Exercise aim » Output, exactly and in full, the entries that appear below.

[Collected data entries]
----------

(** nor the basis *)
Lemma RecordVote_basis p q v o el st :
  gs_raw (snd (RecordVote q v o el st)) !! ProposalEligibilityKey p = gs_raw st !! ProposalEligibilityKey p.
Proof.
  assert (∀ k bz s, k ≠ ProposalEligibilityKey p → gs_raw (set_raw k bz s) !! ProposalEligibilityKey p =
    gs_raw s !! ProposalEligibilityKey p) as Hs by (intros k bz s Hk; simpl; by rewrite lookup_insert_ne).
  assert (CountedVoteKey q v ≠ ProposalEligibilityKey p) as H1.
  { unfold CountedVoteKey, CountedVotePrefixFor. rewrite str_app_assoc. by apply key_disjoint. }
  assert (∀ o, TallyCountKey q o ≠ ProposalEligibilityKey p) as H2.
  { intros o'. unfold TallyCountKey, TallyCountPrefixFor. rewrite str_app_assoc. by apply key_disjoint. }
  assert (TallyTurnoutKey q ≠ ProposalEligibilityKey p) as H3 by by apply key_disjoint.
  unfold RecordVote, setCountedVote, addOptionCount, addTurnout.
  destruct (GetCountedVote q v st) as [prev|]; repeat case_match; cbn [snd]; [done|done|..];
    rewrite ?Hs by auto; done.
Qed.

(** ** Queue ids and queue keys *)
Lemma be64_BigEndian s : strlen s = 8 → be64 (BigEndian_Uint s) = s.
Proof.
  unfold strlen, be64, BigEndian_Uint. intros Hs. pose proof (be_be_value 0 s 0) as H.
  replace (0 + String.length s)%nat with 8%nat in H by lia. exact H.
Qed.
Lemma elem_of_queued_ids st p : p ∈ queued_ids st ↔ is_u64 p ∧ is_Some (gs_raw st !! PruneKey p).
Proof.
  unfold queued_ids. rewrite list_elem_of_In, in_map_iff. split.
  - intros ([k v] & <- & [Hin Hl]%filter_In). apply list_elem_of_In, elem_of_prefix_iterator in Hin as [Hk Hp].
    simpl in Hl |- *. apply Z.eqb_eq in Hl. apply has_prefix_spec in Hp as [t ->].
    unfold strlen in Hl. rewrite str_app_length in Hl. assert (strlen t = 8) as Ht by (unfold strlen; lia).
    assert (id_after PrunePrefix (PrunePrefix +:+ t) = BigEndian_Uint t) as ->.
    { unfold id_after. f_equal. rewrite <- (str_app_nil_r t) at 1. apply substring_app; [done|unfold strlen in Ht; lia]. }
    split.
    + pose proof (be_value_range t 0 ltac:(lia)) as Hr. rewrite Ht in Hr. unfold is_u64, BigEndian_Uint.
      change ((0 + 1) * 256 ^ 8) with (2 ^ 64) in Hr. lia.
    + unfold PruneKey, Uint64Key. rewrite be64_BigEndian by done. eauto.
  - intros [Hp [v Hv]]. exists (PruneKey p, v).
    assert (String.length (be64 p) = 8%nat) as Hl by apply be_length. split.
    + simpl. unfold id_after, PruneKey, Uint64Key. rewrite <- (str_app_nil_r (be64 p)).
      rewrite (substring_app PrunePrefix (be64 p)) by done. by rewrite BigEndian_be64, u64_id.
    + apply filter_In. split; [apply list_elem_of_In, elem_of_prefix_iterator; split; [done|apply has_prefix_app]|].
      cbn [fst]. unfold PruneKey, strlen, Uint64Key. by rewrite str_app_length, Hl.
Qed.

----------

Solution to this problem »
(** nor the basis *)
Lemma RecordVote_basis p q v o el st :
  gs_raw (snd (RecordVote q v o el st)) !! ProposalEligibilityKey p = gs_raw st !! ProposalEligibilityKey p.
Proof.
  assert (∀ k bz s, k ≠ ProposalEligibilityKey p → gs_raw (set_raw k bz s) !! ProposalEligibilityKey p =
    gs_raw s !! ProposalEligibilityKey p) as Hs by (intros k bz s Hk; simpl; by rewrite lookup_insert_ne).
  assert (CountedVoteKey q v ≠ ProposalEligibilityKey p) as H1.
  { unfold CountedVoteKey, CountedVotePrefixFor. rewrite str_app_assoc. by apply key_disjoint. }
  assert (∀ o, TallyCountKey q o ≠ ProposalEligibilityKey p) as H2.
  { intros o'. unfold TallyCountKey, TallyCountPrefixFor. rewrite str_app_assoc. by apply key_disjoint. }
  assert (TallyTurnoutKey q ≠ ProposalEligibilityKey p) as H3 by by apply key_disjoint.
  unfold RecordVote, setCountedVote, addOptionCount, addTurnout.
  destruct (GetCountedVote q v st) as [prev|]; repeat case_match; cbn [snd]; [done|done|..];
    rewrite ?Hs by auto; done.
Qed.

(** ** Queue ids and queue keys *)
Lemma be64_BigEndian s : strlen s = 8 → be64 (BigEndian_Uint s) = s.
Proof.
  unfold strlen, be64, BigEndian_Uint. intros Hs. pose proof (be_be_value 0 s 0) as H.
  replace (0 + String.length s)%nat with 8%nat in H by lia. exact H.
Qed.
Lemma elem_of_queued_ids st p : p ∈ queued_ids st ↔ is_u64 p ∧ is_Some (gs_raw st !! PruneKey p).
Proof.
  unfold queued_ids. rewrite list_elem_of_In, in_map_iff. split.
  - intros ([k v] & <- & [Hin Hl]%filter_In). apply list_elem_of_In, elem_of_prefix_iterator in Hin as [Hk Hp].
    simpl in Hl |- *. apply Z.eqb_eq in Hl. apply has_prefix_spec in Hp as [t ->].
    unfold strlen in Hl. rewrite str_app_length in Hl. assert (strlen t = 8) as Ht by (unfold strlen; lia).
    assert (id_after PrunePrefix (PrunePrefix +:+ t) = BigEndian_Uint t) as ->.
    { unfold id_after. f_equal. rewrite <- (str_app_nil_r t) at 1. apply substring_app; [done|unfold strlen in Ht; lia]. }
    split.
    + pose proof (be_value_range t 0 ltac:(lia)) as Hr. rewrite Ht in Hr. unfold is_u64, BigEndian_Uint.
      change ((0 + 1) * 256 ^ 8) with (2 ^ 64) in Hr. lia.
    + unfold PruneKey, Uint64Key. rewrite be64_BigEndian by done. eauto.
  - intros [Hp [v Hv]]. exists (PruneKey p, v).
    assert (String.length (be64 p) = 8%nat) as Hl by apply be_length. split.
    + simpl. unfold id_after, PruneKey, Uint64Key. rewrite <- (str_app_nil_r (be64 p)).
      rewrite (substring_app PrunePrefix (be64 p)) by done. by rewrite BigEndian_be64, u64_id.
    + apply filter_In. split; [apply list_elem_of_In, elem_of_prefix_iterator; split; [done|apply has_prefix_app]|].
      cbn [fst]. unfold PruneKey, strlen, Uint64Key. by rewrite str_app_length, Hl.
Qed.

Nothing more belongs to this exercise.